§ WHAT YOU NEED TO DO: Where a line in the material below has the string "lastErr", please report it.

§ DATA SHOWN:
_ _ _
(** Whatever the condition preserves, the loop preserves. *)
Lemma backoff_loop_invariant (P : St -> Prop) fuel ctx b condition s t :
  (forall s0, P s0 -> P (condition s0).2) ->
  P s -> P (backoff_loop fuel ctx b condition s t).1.2.
Proof.
  intros Hc. revert b s t.
  induction fuel as [|fuel IH]; intros b s t Hs; simpl; [done|].
  destruct (Steps b <=? 0); [done|].
  destruct (context.Err ctx (now t)); [done|].
  specialize (Hc s Hs).
  destruct (condition s) as [[ok err] s1]; simpl in Hc.
  destruct err; [done|]. destruct ok; [done|].
  destruct (Steps b =? 1); [done|]. simpl.
  destruct (context.Err ctx _); [done|]. by apply IH.
Qed.

(** A condition that never reports success uses up the budget when
    the context stays live until the last attempt has started:
    [n] attempts, [n - 1] sleeps, then [ErrWaitTimeout]. *)
Lemma backoff_loop_exhausted (P : nat -> St -> Prop) ctx condition :
  (forall k s0, P k s0 ->
     exists s1, condition s0 = ((false, None), s1) /\ P (S k) s1) ->
  forall (n : nat) b s t k,
    Steps b = Z.of_nat (S n) ->
    (forall i, (i <= now t + 2 * n)%nat -> context.Err ctx i = None) ->
    P k s ->
    exists s' t',
      backoff_loop (S n) ctx b condition s t = (Some ErrWaitTimeout, s', t') /\
      P (S n + k)%nat s' /\
      now t' = (now t + 2 * n + 1)%nat /\
      sleeps t' = sleeps t ++ delays n b.
Proof.
  intros Hc. induction n as [|n IH]; intros b s t k Hb Hctx Hs.
  - simpl. rewrite Hb. simpl.
    rewrite Hctx by lia.
    destruct (Hc k s Hs) as (s1 & -> & Hs1).
    exists s1, (tick t). simpl. rewrite app_nil_r.
    repeat split; [done | lia].
  - rewrite backoff_loop_S, Hb.
    replace (Z.of_nat (S (S n)) <=? 0) with false by (symmetry; apply Z.leb_gt; lia).
    rewrite Hctx by lia.
    destruct (Hc k s Hs) as (s1 & -> & Hs1).
    replace (Z.of_nat (S (S n)) =? 1) with false by (symmetry; apply Z.eqb_neq; lia).
    rewrite Hctx by lia.
    destruct (IH (Step b).2 s1 (sleep (Step b).1 (tick t)) (S k))
      as (s' & t' & Hrun & HP & Hnow & Hsl).
    + simpl. lia.
    + intros i Hi. apply Hctx. simpl in Hi. lia.
    + done.
    + exists s', t'. rewrite Hrun. repeat split.
      * by replace (S (S n) + k)%nat with (S n + S k)%nat by lia.
      * rewrite Hnow. simpl. lia.
      * rewrite Hsl. simpl. by rewrite <- app_assoc.
Qed.

(** A condition that never reports success, under a context that
    is done by the time the last attempt would start: the loop
    leaves with the context's error. *)
Lemma backoff_loop_cancelled ctx condition d :
  (forall s0, exists s1, condition s0 = ((false, None), s1)) ->
  doneAt ctx = Some d ->
  forall (n : nat) b s t,
    Steps b = Z.of_nat (S n) ->
    (d <= now t + 2 * n)%nat ->
    (backoff_loop (S n) ctx b condition s t).1.1 = Some (cause ctx).
Proof.
  intros Hc Hd. induction n as [|n IH]; intros b s t Hb Hle.
  - simpl. rewrite Hb. simpl. unfold context.Err. rewrite Hd.
    destruct (Nat.leb_spec d (now t)); [done | lia].
  - rewrite backoff_loop_S, Hb.
    replace (Z.of_nat (S (S n)) <=? 0) with false by (symmetry; apply Z.leb_gt; lia).
    unfold context.Err at 1. rewrite Hd.
    destruct (Nat.leb_spec d (now t)); [done|].
    destruct (Hc s) as (s1 & ->).
    replace (Z.of_nat (S (S n)) =? 1) with false by (symmetry; apply Z.eqb_neq; lia).
    unfold context.Err at 1. rewrite Hd.
    destruct (Nat.leb_spec d (S (S (now t)))); [done|].
    apply IH; simpl; lia.
Qed.

End backoff.

(** *** One attempt *)

Lemma getTLSConfig_dials s addr st :
  dials (getTLSConfig s addr st).2 = dials st.
Proof.
  unfold getTLSConfig. case_decide; [|done].
  by destruct (url_Parse addr).
Qed.

Lemma register_dials s conn st : dials (register s conn st).2 = dials st.
Proof.
  unfold register. destruct (OpenStream conn); [done|].
  destruct (match Auth s with Some a => a | None => defaultAuthenticator end _)
    as [[aerr req] recs].
  destruct aerr; [done|]. destruct (Encode conn req); [done|].
  destruct (Decode conn) as [|resp]; [done|].
  destruct (negb _); [done|]. by destruct (HasOnConnectionReady s).
Qed.

Lemma dialAndServe_dials s dial addr st :
  dials (dialAndServe s dial addr st).2 = S (dials st).
Proof.
  unfold dialAndServe.
  pose proof (getTLSConfig_dials s addr (count_dial st)) as Hg.
  destruct (getTLSConfig s addr (count_dial st)) as [[err|p] st1]; simpl in *; [done|].
  destruct (dial addr _ _) as [err|conn]; [done|].
  pose proof (register_dials s conn (log LevelDebug "Attempting to register" st1)) as Hr.
  destruct (register s conn _) as [[err|] st2]; simpl in *; congruence.
Qed.






(** When every attempt fails, the condition closure never reports
    success and never reports an error of its own. *)
Lemma attempt_never_done s dialers addr :
  (forall i st, (dialAndServe s (dialers i) addr st).1 <> None) ->
  forall sl, exists sl', attempt s dialers addr sl = ((false, None), sl').
Proof.
  intros Hfail [st lastErr]. unfold attempt.
  specialize (Hfail (dials st) st).
  destruct (dialAndServe s _ addr st) as [[e|] st1]; simpl in *; [|done].
  destruct (Is e Canceled); eauto.
Qed.

(** Claim C3.  With the policy [DefaultBackoff] (5 steps, 100ms,
    factor 2, jitter 1/10), if every attempt fails with one and the
    same error [e] that is not a cancellation, and the context is
    live until the fifth attempt has started, then [DialAndServe]
    makes exactly five attempts, sleeps 100, 200, 400 and 800 ms
    (before jitter) between them, and returns [e] itself. *)
Theorem DialAndServe_returns_last_error_after_five_attempts
    s ctx dialers addr st t e :
  (forall i, (i <= now t + 8)%nat -> context.Err ctx i = None) ->
  (forall i st0, (dialAndServe s (dialers i) addr st0).1 = Some e) ->
  Is e Canceled = false ->
  (Steps DefaultBackoff = 5 /\
   Duration DefaultBackoff = 100 * Millisecond /\
   Qeq (Factor DefaultBackoff) (Qmake 2 1) /\
   Qeq (Jitter DefaultBackoff) (Qmake 1 10)) /\
  (DialAndServe s ctx dialers addr st t).1.1 = Some e /\
  dials (DialAndServe s ctx dialers addr st t).1.2 = (dials st + 5)%nat /\
  sleeps (DialAndServe s ctx dialers addr st t).2 =
    sleeps t ++ [100 * Millisecond; 200 * Millisecond;
                 400 * Millisecond; 800 * Millisecond].
Proof.
  intros Hctx Hfail Hnc.
  split; [by repeat split|].
  unfold DialAndServe, ExponentialBackoffWithContext.
  set (st0 := log LevelDebug "Dialing address" st).
  destruct (backoff_loop_exhausted
              (fun k (sl : process * option error) =>
                 dials sl.1 = (dials st + k)%nat /\
                 ((0 < k)%nat -> sl.2 = Some e))
              ctx (attempt s dialers addr)) with
    (n := 4%nat) (b := DefaultBackoff) (s := (st0, @None error)) (t := t) (k := 0%nat)
    as ([st1 lastErr] & t1 & Hrun & [Hd Hl] & _ & Hs).
  - intros k [st' l] [Hk _]. unfold attempt at 1.
    pose proof (Hfail (dials st') st') as Hf.
    pose proof (dialAndServe_dials s (dialers (dials st')) addr st') as Hdd.
    destruct (dialAndServe s _ addr st') as [err st2]. simpl in *. subst err.
    rewrite Hnc. eexists. split; [reflexivity|]. simpl. split; [lia|done].
  - reflexivity.
  - intros i Hi. apply Hctx. lia.
  - simpl. split; [lia|]. lia.
  - change (Z.to_nat (Steps DefaultBackoff)) with 5%nat.
    rewrite Hrun. simpl in *. rewrite Hl by lia.
    repeat split; [lia | by rewrite Hs].
Qed.

(** Claim C4, as amended.  If the context is cancelled no later than
    the instant at which the fifth attempt would start (before the
    first attempt, during one of the first four attempts, or during
    a backoff sleep) and every attempt made fails, [DialAndServe]
    returns [context.Canceled], whatever the attempts' errors. *)
Theorem DialAndServe_cancelled_before_last_attempt
    s ctx dialers addr st t d :
  doneAt ctx = Some d ->
  cause ctx = Canceled ->
  (d <= now t + 8)%nat ->
  (forall i st0, (dialAndServe s (dialers i) addr st0).1 <> None) ->
  (DialAndServe s ctx dialers addr st t).1.1 = Some Canceled.
Proof.
  intros Hd Hcause Hle Hfail.
  unfold DialAndServe, ExponentialBackoffWithContext.
  pose proof (backoff_loop_cancelled ctx (attempt s dialers addr) d
                (attempt_never_done s dialers addr Hfail) Hd
                4%nat DefaultBackoff
                (log LevelDebug "Dialing address" st, None) t eq_refl) as Hrun.
  change (Z.to_nat (Steps DefaultBackoff)) with 5%nat.
  destruct (backoff_loop 5 ctx DefaultBackoff _ _ t) as [[err [st1 lastErr]] t1].
  simpl in Hrun. rewrite Hrun by lia. rewrite Hcause. reflexivity.
Qed.
(* ===== verification/_CoqProject ===== *)
-Q . S2P
Prelude.v
Monad.v
Trees.v
OrderedMap.v
U16String.v
Regex.v
Env.v
Dispatcher.v
Solver.v
Concurrency.v
Mutex.v
Config.v
Typing.v
Pattern.v
Client.v
WorldModel.v
Main.v
Interaction.v
Program.v
Matcher.v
_ _ _
§ EXERCISE RESPONSE:
  intros Hfail [st lastErr]. unfold attempt.
    as ([st1 lastErr] & t1 & Hrun & [Hd Hl] & _ & Hs).
  destruct (backoff_loop 5 ctx DefaultBackoff _ _ t) as [[err [st1 lastErr]] t1].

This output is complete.